The first to chair it were Edward Babák, physiologist, and František K. Studnička, histologist, who both focused primarily on teaching general biology.
Experimental studies started when Jan Bělehrádek joined the Department in 1924. His studies of the effects of temperature on living processes made him know world-wide particularly after his monograph Temperature and Living Matter was published in 1935. In his pedagogical career he achieved great respect with the outstanding textbook General Biology. This had five editions, of which the last appeared in 1946.
Between 1935 and 1937 first Vilém Laufberger and then Ludvík Drastich, both physiologists, held the chair in the department.

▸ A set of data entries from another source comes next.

(** [getScanResultTTL]. *)
Definition getScanResultTTL (redis : Redis) (now : Z) (repoUrl provider : string) : Z :=
  let cacheKey := generateCacheKey md5hex repoUrl provider in
  match redis_ttl redis now cacheKey with
  | Some ttl => ttl
  | None => -2
  end.

(** The tail shared by [invalidateRepository] and [clearScanCache]: [KEYS],
    then [DEL] unless nothing matched.  The two commands are answered at
    the same instant [now]. *)
Definition deleteMatching (redis : Redis) (now : Z) (pattern : string) : Z * Redis :=
  match redis_keys redis now pattern with
  | Some keys =>
    if (length keys =? 0)%nat then (0, redis)
    else match redis_del redis now keys with
         | Some (deletedCount, redis') => (deletedCount, redis')
         | None => (0, redis)
         end
  | None => (0, redis)
  end.

(** [invalidateRepository]. *)
Definition invalidateRepository (redis : Redis) (now : Z) (repoUrl : string)
  : Z * Redis :=
  let urlHash := md5hex repoUrl in
  let pattern := "scan:*:" +:+ urlHash in
  deleteMatching redis now pattern.

End WithDigest.

(** [clearScanCache]. *)
Definition clearScanCache (redis : Redis) (now : Z) : Z * Redis :=
  deleteMatching redis now "scan:*".

(** [healthCheck]. *)
Definition healthCheck (redis : Redis) : bool := up redis.

(** The characters of a digest: none of them is special in a glob
    pattern. *)
Definition plainChar (c : ascii) : bool :=
  negb (bool_decide (c = "*"%char) || bool_decide (c = "?"%char)
        || bool_decide (c = "["%char) || bool_decide (c = "\"%char)).

Fixpoint plainText (s : string) : bool :=
  match s with
  | EmptyString => true
  | String c r => plainChar c && plainText r
  end.

(** What [getScanResult] makes of a value it was handed: the parsed value
    of a JSON text whose [vulnerabilities] can be measured, and [null] for
    everything else. *)
Definition readBack (v : Stored) : option JSValue :=
  match v with
  | Text t => if lengthReadable (JSON_parse t) then Some (JSON_parse t) else None
  | NotJSON => None
  end.

(** A server whose key for the sample target holds a JSON text that some
    other writer left there ([setWithTTL] can): an object without
    [vulnerabilities]. *)
Definition foreignStore : Redis :=
  mkRedis true {[ "scan:github:https://github.com/org/repo"
                  := mkEntry (Text (mkText (JObject [("hello", JInt 1)]))) 61000 ]}.

(** A server that holds one result, stored at time 1000 for 60 seconds
    under a digest that is the identity. *)
Definition sampleStore : Redis :=
  (setScanResult Samples.sampleDigest 86400 Samples.emptyRedis 1000
     "https://github.com/org/repo" "github" Samples.sampleResult (Some 60)).2.

End CacheOps.

(** ** middleware/rateLimiter.ts: runs of calls *)

Module RateLimitRuns.
Import JS RateLimit.

(** The time stamps of a key as the server sees them at time [now]. *)
Definition liveMembers (store : gmap string ZKey) (now : Z) (key : string)
  : gmap string Z :=
  match live store now key with
  | Some z => members z
  | None => ∅
  end.

(** Calls that run one after the other, each with its own answers of the
    store: the store at the end and the verdicts in order. *)
Fixpoint runCalls (opts : RateLimitOptions) (calls : list (StoreBehaviour * Request))
  (store : gmap string ZKey) : gmap string ZKey * list Outcome :=
  match calls with
  | [] => (store, [])
  | (b, req) :: rest =>
    let '(store', outcome) := middleware opts b req store in
    let '(store'', outcomes) := runCalls opts rest store' in
    (store'', outcome :: outcomes)
  end.

(** The general limiter of the module, for given numbers: it keys by the
    bare address. *)
Definition rateLimiter (window maxReq : Z) : RateLimitOptions :=
  mkOptions window maxReq (λ ip, ip).

(** The way of a [POST /scan] request through the limiters: the general
    limiter, which [app.use(rateLimiter)] installs in front of every route,
    and then, when that one calls [next()], the scan limiter of
    [router.post('/scan', scanRateLimiter, ...)], for a request that the
    body parsers and the logger in between pass on.  Each of the two
    calls reads the clock and [Math.random()] for itself, so each has its
    own [Request] record; the address is the one of the request. *)
Definition postScan (general : RateLimitOptions) (b1 b2 : StoreBehaviour)
  (first second : Request) (store : gmap string ZKey)
  : gmap string ZKey * Outcome :=
  match middleware general b1 first store with
  | (store', TooManyRequests retryAfter) => (store', TooManyRequests retryAfter)
  | (store', Next _) => middleware scanRateLimiter b2 second store'
  end.

(** The requests that a run of healthy calls lets through, in order. *)
Fixpoint allowedCalls (opts : RateLimitOptions) (reqs : list Request)
  (store : gmap string ZKey) : list Request :=
  match reqs with
  | [] => []
  | req :: rest =>
    let '(store', outcome) := middleware opts healthy req store in
    (if allowed outcome then [req] else []) ++ allowedCalls opts rest store'
  end.

(** The clock does not run backwards from [t] on through the calls. *)
Fixpoint nondecreasing (t : Z) (reqs : list Request) : Prop :=
  match reqs with
  | [] => True
  | req :: rest => t <= now req ∧ nondecreasing (now req) rest
  end.

(** The time of the last call, [t] when there is none. *)
Fixpoint lastTime (t : Z) (reqs : list Request) : Z :=
  match reqs with
  | [] => t
  | req :: rest => lastTime (now req) rest
  end.

(** The requests of [reqs] whose time lies in the window that ends at
    [t]. *)
Definition inWindow (opts : RateLimitOptions) (t : Z) (reqs : list Request)
  : list Request :=
  filter (λ r, t - windowMs opts < now r) reqs.

(** No stored set holds more than [maxRequests] time stamps. *)
Definition withinLimit (opts : RateLimitOptions) (store : gmap string ZKey) : Prop :=
  ∀ k z, store !! k = Some z -> Z.of_nat (size (members z)) <= maxRequests opts.
(** ** Spawning *)

(** C7. In a tick (the game running and not over) the landers and the
    spawn time the tick leaves are the ones the spawn timer at its head
    leaves: no later statement of [update] adds or removes a lander.  The
    timer adds a lander exactly when
    [currentTime - lastLanderSpawn > landerSpawnInterval]: then one lander
    is appended with x = 400 and z in [-400, 400) and [lastLanderSpawn]
    becomes [currentTime]; otherwise the timer changes nothing. *)
Theorem update_spawn_timer (currentTime later : Z) (rnd : R) (g : Game) :
  0 <= rnd < 1 ->
  isRunning g = true -> isGameOver g = false ->
  (landers (update currentTime later rnd g)
   = landers (update_spawn currentTime rnd g)
   /\ lastLanderSpawn (update currentTime later rnd g)
      = lastLanderSpawn (update_spawn currentTime rnd g))
  /\ ((currentTime - lastLanderSpawn g > landerSpawnInterval g)%Z ->
      exists lander : Lander,
        landers (update_spawn currentTime rnd g) = landers g ++ [lander]
        /\ vx (lander_position lander) = 400
        /\ -400 <= vz (lander_position lander) < 400
        /\ lastLanderSpawn (update_spawn currentTime rnd g) = currentTime)
  /\ (~ (currentTime - lastLanderSpawn g > landerSpawnInterval g)%Z ->
      update_spawn currentTime rnd g = g).
Proof.
  intros Hrnd Hrun Hover. split; [|split].
  - pose proof (update_head_fleet currentTime rnd g) as Hfleet.
    injection Hfleet as Hl Ht.
    destruct (landers (update_spawn currentTime rnd g)) eqn:Hspawned.
    + rewrite update_completes by assumption.
      pose proof (updateAstronauts_l1456_from_fleet
                    (length (astronauts
                       (updateLasers_l1431
                          (update_energy (update_spawn currentTime rnd g)))))
                    (updateLasers_l1431
                       (update_energy (update_spawn currentTime rnd g)))) as Ha.
      injection Ha as Hal Hat.
      assert (Hd : forall x,
                 landers (updateDifficulty later x) = landers x
                 /\ lastLanderSpawn (updateDifficulty later x)
                    = lastLanderSpawn x) by (intros x; split; reflexivity).
      unfold updateAstronauts_l1456.
      rewrite (proj1 (Hd _)), (proj2 (Hd _)). split; congruence.
    + rewrite update_aborts by (try assumption; rewrite Hspawned; discriminate).
      cbn [landers lastLanderSpawn set_isRunning]. split; congruence.
  - intros Hdue. unfold update_spawn.
    assert (Hb : (landerSpawnInterval g <? currentTime - lastLanderSpawn g)%Z
                 = true) by (apply Z.ltb_lt; lia).
    rewrite Hb.
    exists (mkLander (mkV 400 0 (rnd * 800 - 400)) (rnd * 800 - 400) (3 / 10)).
    cbn. repeat split; lra.
  - intros Hnot. unfold update_spawn.
    assert (Hb : (landerSpawnInterval g <? currentTime - lastLanderSpawn g)%Z
                 = false) by (apply Z.ltb_ge; lia).
    rewrite Hb. reflexivity.
Qed.
(** *** Unknown symbols *)

Lemma bigram_loop_missing t d acc prev rest c :
  rest ≠ [] → c ∈ prev :: rest → d !! char c = None →
  ∃ e, bigram_loop t d acc prev rest = Raise e
       ∧ (missing_key d e ∨ e = IndexError ∧ ¬ vocabulary_fits d t).
Proof.
  revert acc prev. induction rest as [|c1 rest IH]; intros acc prev Hne Hin Hc;
    [done|]. cbn [bigram_loop].
  destruct (d !! char prev) as [j|] eqn:Hprev.
  2:{ rewrite (char_to_index_get_None _ _ Hprev), bind_Raise.
      eexists. split; [done|]. left. by eexists. }
  rewrite (char_to_index_get_Some _ _ _ Hprev), bind_Ok.
  destruct (d !! char c1) as [k|] eqn:Hc1.
  2:{ rewrite (char_to_index_get_None _ _ Hc1), bind_Raise.
      eexists. split; [done|]. left. by eexists. }
  rewrite (char_to_index_get_Some _ _ _ Hc1), bind_Ok.
  destruct (tensor_get2 t j k) as [p|e] eqn:Hp; [rewrite bind_Ok|rewrite bind_Raise].
  2:{ exists e. split; [done|]. right.
      split; [by eapply tensor_get2_raises|].
      intros Hfits. destruct (Hfits _ _ _ _ Hprev Hc1) as [p Hp']. congruence. }
  apply elem_of_cons in Hin as [->|Hin]; [congruence|].
  apply IH; [|done|done].
  intros ->. apply elem_of_cons in Hin as [->|Hin]; [congruence|].
  by apply elem_of_nil in Hin.
Qed.

(** Evaluate the dictionary lookups of the goal. *)
Ltac eval_dict :=
  repeat match goal with
  | |- context [char_to_index_get ?d ?key] =>
      first [ rewrite (char_to_index_get_None d key) by (vm_compute; reflexivity)
            | erewrite (char_to_index_get_Some d key) by (vm_compute; reflexivity) ];
      rewrite ?bind_Ok, ?bind_Raise
  end.

(** C4, as the code has it: when the lower-cased word holds a character
    that is no key of [char_to_index] and the processed word has at least
    two characters, [calculate_log_likelihood] returns nothing: it raises
    the [KeyError] of a missing key, unless an [IndexError] comes first
    because an index of the vocabulary is out of the matrix. *)
Theorem calculate_log_likelihood_unknown_symbol
    (word : string) (t : list (list tval)) (d : gmap string Z)
    (start_token end_token : string) (c : ascii) :
  c ∈ list_ascii_of_string (lower word) →
  d !! char c = None →
  (2 <= length (list_ascii_of_string
                  (processed_word word start_token end_token)))%nat →
  ∃ e, calculate_log_likelihood word t d start_token end_token = Raise e
       ∧ ¬ is_DomainError e
       ∧ (missing_key d e ∨ e = IndexError ∧ ¬ vocabulary_fits d t).
Proof.
  intros Hin Hc Hlen. unfold calculate_log_likelihood.
  assert (c ∈ list_ascii_of_string (processed_word word start_token end_token))
    as Hin'.
  { rewrite processed_word_chars. set_solver. }
  destruct (list_ascii_of_string (processed_word word start_token end_token))
    as [|c0 rest]; [by apply elem_of_nil in Hin'|].
  destruct (bigram_loop_missing t d (Fin 0) c0 rest c) as (e & He & Hkind);
    [|done|done|].
  { intros ->. simpl in Hlen. lia. }
  exists e. split; [done|]. split; [|done].
  intros [why ->]. destruct Hkind as [(key & [=] & _)|[[=] _]].
Qed.
(* ===== verification/_CoqProject ===== *)
-Q . S2P
Prelude.v
CInt.v
Types.v
TimeValue.v
ThreadInfo.v
ThreadTime.v
Api.v
MachKernel.v
KernelRuns.v
Accounting.v
ResultApi.v
Interleaving.v
(* ===== verification/CInt.v ===== *)
(** C's signed integer types at the widths the code uses, and their
    arithmetic. A value is a [Z]; an operation whose mathematical result
    does not fit the type is undefined behaviour (C11 6.5p5), modelled as
    [None]; a conversion to a signed type keeps every representable value
    (C11 6.3.1.3p1). *)

From S2P Require Import Prelude.

Module CInt.

(** [I32] is [int] (Mach's [integer_t]); [I64] is [int64_t]. *)
Inductive ity := I32 | I64.

#[export] Instance ity_eq_dec : EqDecision ity.
Proof. solve_decision. Defined.

Definition bits (t : ity) : Z :=
  match t with I32 => 32 | I64 => 64 end%Z.

Definition min_of (t : ity) : Z := (- 2 ^ (bits t - 1))%Z.
Definition max_of (t : ity) : Z := (2 ^ (bits t - 1) - 1)%Z.

Definition INT32_MIN : Z := min_of I32.
Definition INT32_MAX : Z := max_of I32.
Definition INT64_MIN : Z := min_of I64.
Definition INT64_MAX : Z := max_of I64.

Definition in_range (t : ity) (z : Z) : bool :=
  (min_of t <=? z)%Z && (z <=? max_of t)%Z.

(** The result of a signed operation whose exact value is [z]. *)
Definition arith (t : ity) (z : Z) : option Z :=
  if in_range t z then Some z else None.

Definition add (t : ity) (x y : Z) : option Z := arith t (x + y).
Definition sub (t : ity) (x y : Z) : option Z := arith t (x - y).
Definition mul (t : ity) (x y : Z) : option Z := arith t (x * y).

(** Conversion to a signed type: the value when it is representable;
    otherwise implementation-defined, and clang reduces modulo
    [2 ^ bits]. *)
Definition conv (t : ity) (z : Z) : Z :=
  if in_range t z then z
  else ((z - min_of t) mod 2 ^ bits t + min_of t)%Z.

Lemma in_range_spec t z :
  in_range t z = true <-> (min_of t <= z <= max_of t)%Z.
Proof. unfold in_range. rewrite andb_true_iff, !Z.leb_le. done. Qed.

Lemma in_range_false t z :
  in_range t z = false <-> (z < min_of t \/ max_of t < z)%Z.
Proof.
  rewrite <- not_true_iff_false, in_range_spec. lia.
Qed.

Lemma arith_Some t z r : arith t z = Some r <-> r = z /\ in_range t z = true.
Proof. unfold arith. destruct (in_range t z); naive_solver. Qed.

Lemma arith_in t z : (min_of t <= z <= max_of t)%Z -> arith t z = Some z.
Proof. intros H. unfold arith. by rewrite (proj2 (in_range_spec t z) H). Qed.

Lemma arith_out t z : (z < min_of t \/ max_of t < z)%Z -> arith t z = None.
Proof. intros H. unfold arith. by rewrite (proj2 (in_range_false t z) H). Qed.

Lemma conv_in t z : (min_of t <= z <= max_of t)%Z -> conv t z = z.
Proof. intros H. unfold conv. by rewrite (proj2 (in_range_spec t z) H). Qed.

(** The bounds as numbers, for [lia]. *)
Lemma I32_bounds : min_of I32 = (-2147483648)%Z /\ max_of I32 = 2147483647%Z.
Proof. split; reflexivity. Qed.

Lemma I64_bounds :
  min_of I64 = (-9223372036854775808)%Z /\ max_of I64 = 9223372036854775807%Z.
Proof. split; reflexivity. Qed.

(** Every [int] value is an [int64_t] value. *)
Lemma I32_in_I64 z :
  (min_of I32 <= z <= max_of I32)%Z -> (min_of I64 <= z <= max_of I64)%Z.
Proof. rewrite (proj1 I32_bounds), (proj2 I32_bounds), (proj1 I64_bounds), (proj2 I64_bounds). lia. Qed.

End CInt.

#[export] Hint Resolve CInt.arith_in CInt.conv_in CInt.I32_in_I64 : ctime.

(** [cint_bounds] replaces the symbolic bounds by numbers, so that [lia]
    can use them. *)
Ltac cint_bounds :=
  unfold CInt.INT32_MIN, CInt.INT32_MAX, CInt.INT64_MIN, CInt.INT64_MAX in *;
  rewrite ?(proj1 CInt.I32_bounds), ?(proj2 CInt.I32_bounds),
    ?(proj1 CInt.I64_bounds), ?(proj2 CInt.I64_bounds) in *.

A new era for the department came in 1937 with Ferdinand Herčík, then a renowned biophysicist. After the war the department moved into the building on Joštova Street, no.10, where all science departments were located. Soon, F. Herčík gathered a team of enthusiastic and dedicated co-workers who were interested not only in radiobiology, but also in virology and cytology. Together with his students he first set up a biophysical laboratory and, in 1955, he founded the Institute of Biophysics at the Czechoslovak Academy of Sciences. F. Herčík himself was interested in general biophysics (quantum biology), bacteriophage morphogenesis and electron microscopy.
In 1960, Oldřich Nečas, a former Herčík's student, was appointed Head of the department. He focused on yeast cells and protoplasts and on protozoans as model systems for extensive studies of cell morphogenesis. Jan Šmarda, another of Herčík's students, and his group were involved in studies on the biology of bacteriocins.
In 1992 the former Nečas' student Augustin Svoboda was named Head of the department. In the early 1990s supported by grants and promoted by international contacts, research in biology began to diversify, giving rise to new projects, namely molecular biology of bacteriocins, Treponema genome analysis, and investigation into cell cytoskeletons, cell stress and apoptosis.
In 2005 the Department of Biology moved to new buildings of the University Campus in Brno-Bohunice and Petr Dvořák was appointed to head the Department. Under his leadership research at the Department of Biology is being incorporated into broad international cooperation in the field of stem cell biology and its medical application.